Cyber hacking made quite a scene in 2015, with hacking of health insurers, with victims strung from Premera Blue Cross and Excellus Health Plan, as well as UCLA Health. Cyber hacking is a very threatening and huge deal that should not be taken lightly. Although it almost seems like nobody is safe from this occurrence, there are ways you can protect your practice from it.
By securing your information systems as much as you can, you’re only taking one step further in protecting your data system. Insurance is also offered to help to give your practice good hands to rest in. Although insurance coverage does exist, be weary of the scams. We all like freebies, but when it comes to insurance, it safe to say do not trust it. Protection against cyber hacking is very comprehensive, so the odds are, if you find insurance that’s willing to cover you for free, it isn’t out to do the full job it’s guaranteed to do. When shopping around for insurance, make sure you know what the best is, and how to get it.
In addition to cyber hacking, patients all seem to not be paying their out-of-pocket payments. When a patient does not pay, that’s less money that the medical practice is receiving for their income. There’s an even bigger concern though- those who pay individually for their medical care are more likely to sue the medical practice if they are not satisfied with their experience.

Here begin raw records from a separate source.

(* ===== verification/LogShip.v ===== *)
(** * The log shipper

    Models [internal/runner/logship/logship.go]: an [io.Writer] that masks what
    it is given into a bounded buffer, and a sender that cuts the buffer into
    chunks and delivers them one at a time, retrying or dropping them.  Tickers
    and backoff durations are left out: a drain may start at any time. *)

From S2P Require Import Prelude Store ByteTrie Redact Outbox.
From Stdlib Require Import Ascii.

Definition DefaultChunkSize : Z := Z.shiftl 32 10.
Definition DefaultMaxPendingBytes : Z := Z.shiftl 1 20.

(** The request of [AppendLogChunk], without its constant task id. *)
Record Chunk := mkChunk { ck_Version : Z; ck_Data : list ascii }.

(** Where the goroutine that holds [sendSem] is: nowhere, at the top of
    [drain]'s loop, or in the request. *)
Inductive DrainPC := Idle | Cutting (partial : bool) | Sending (partial : bool).

Record Shipper := mkShipper {
  sp_mask : Writer; sp_buf : list ascii; sp_version : Z; sp_notify : bool;
  sp_inflight : option Chunk; sp_pc : DrainPC }.

(** [isPermanentChunkError]. *)
Definition isPermanentChunkError (err : Err) : bool :=
  match CodeOf err with
  | CodeNotFound | CodeInvalidArgument | CodePermissionDenied => true
  | _ => false
  end.

(** The switch on the error of [AppendLogChunk]. *)
Definition chunk_result (err : option Err) : DeliverResult :=
  match err with
  | None => Delivered
  | Some e => if isPermanentChunkError e then Permanent else Transient
  end.

Section shipper.
Context (secrets : gmap string string) (chunkSize maxPending : nat).

Definition Ship_New : Shipper := mkShipper (NewWriter secrets) [] 0 false None Idle.
(* ===== verification/DriverLog.v ===== *)
(** * The driver's log

    Models [internal/runner/agent/log.go]: the log file in the sandbox, the writers
    that tee what is logged and what subprocesses print into the file, the standard
    streams and the shipper of [LogShip], the delimiter of a run, and closing.  The
    tee takes no lock: the writes to its parts are steps of their own, and those of
    different writers (the logger and the two copying goroutines of a command)
    interleave.  The disk may fill up; the standard streams take every byte. *)

From S2P Require Import Prelude Store ByteTrie Redact Outbox LogShip.
From Stdlib Require Import Ascii.

Definition DefaultLogPath : string := "/gritz/log".

(** The file opened for appending: what it holds, and the bytes that the disk still
    takes. *)
Record LogFile := mkLogFile { lf_data : list ascii; lf_room : nat }.

(** [os.File]'s [Write]: what fits is written. *)
Definition file_write (p : list ascii) (f : LogFile) : option string * LogFile :=
  (if (length p <=? lf_room f)%nat then None else Some "no space left on device",
   mkLogFile (lf_data f ++ take (lf_room f) p) (lf_room f - length p)).

(** What the sink is made of: the file, [None] when it did not open and a writer
    that discards took its place, and the shipper if logs are shipped. *)
Record DriverLog := mkDriverLog {
  dl_file : option LogFile; dl_shipper : option Shipper;
  dl_stdout : list ascii; dl_stderr : list ascii }.

Section log.
Context (secrets : gmap string string) (chunkSize maxPending : nat).

Local Abbreviation Ship_Write := (Ship_Write chunkSize maxPending).

Definition with_file f l := mkDriverLog f (dl_shipper l) (dl_stdout l) (dl_stderr l).
Definition with_shipper s l := mkDriverLog (dl_file l) s (dl_stdout l) (dl_stderr l).
Definition to_stdout p l := mkDriverLog (dl_file l) (dl_shipper l) (dl_stdout l ++ p) (dl_stderr l).
Definition to_stderr p l := mkDriverLog (dl_file l) (dl_shipper l) (dl_stdout l) (dl_stderr l ++ p).

(** [io.MultiWriter(file, shipper)]: the write to the file, then, if that did not
    fail, the one to the shipper. *)
Definition file_part (p : list ascii) (l : DriverLog) : option string * DriverLog :=
  match dl_file l with
  | None => (None, l)
  | Some f => let (err, f) := file_write p f in (err, with_file (Some f) l)
  end.
Definition ship_part (p : list ascii) (l : DriverLog) : DriverLog := with_shipper (Ship_Write p <$> dl_shipper l) l.

(** A write that no other comes between. *)
Definition sink_write (p : list ascii) (l : DriverLog) : option string * DriverLog :=
  let (err, l) := file_part p l in
  match err with Some _ => (err, l) | None => (None, ship_part p l) end.

(** A write to [Stdout] and to [Stderr], which the logger writes to as well. *)
Definition stdout_write (p : list ascii) (l : DriverLog) : option string * DriverLog := sink_write p (to_stdout p l).
Definition stderr_write (p : list ascii) (l : DriverLog) : option string * DriverLog := sink_write p (to_stderr p l).

(** The logger's handler and [Fprintf] drop the error. *)
Definition log_line (p : list ascii) (l : DriverLog) : DriverLog := snd (stderr_write p l).

(** [OpenDriverLog]: [opened] is what opening the file gave, and [warning] the line
    that tells of a failure. *)
Definition OpenDriverLog (opened : string + LogFile) (shipper : option Shipper) (warning : string → list ascii)
    (stdout stderr : list ascii) : DriverLog :=
  match opened with
  | inr f => mkDriverLog (Some f) shipper stdout stderr
  | inl err => log_line (warning err) (mkDriverLog None shipper stdout stderr)
  end.

Definition bytes (s : string) : list ascii := String.list_ascii_of_string s.

Definition delimiter (version pid : Z) : list ascii :=
  bytes ("==== run version=" +:+ FormatInt version +:+ " pid=" +:+ FormatInt pid +:+ " ====" +:+
         String (ascii_of_nat 10) "").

If this happens, talk to a broker about new risk management tools that are available with various malpractice providers. These tools should include managing patient expectations, quality processes, and satisfaction.
When a patient pays out-of-pocket, they tend to take things personally, because they are spending their own money on this (which could mean in their eyes, they work harder than others who have insurance plans to pay their medical expenses) they deserve the best care. Physicians often take on the role of debt collectors when patient fail to make a payment. They aren’t trying to be a hassle, they just want whats right and fair for both the patient and the practice, and in order for their practice to keep a steady income, patients must pay for the care they’re given. When 2016 comes into play, the highest out-of-pocket limit for an individual patient will be $6,850 while for families, it will be $13,700. When you factor in those costs, it’s no wonder failure to pay is seen as a problem for both the patients and the physicians.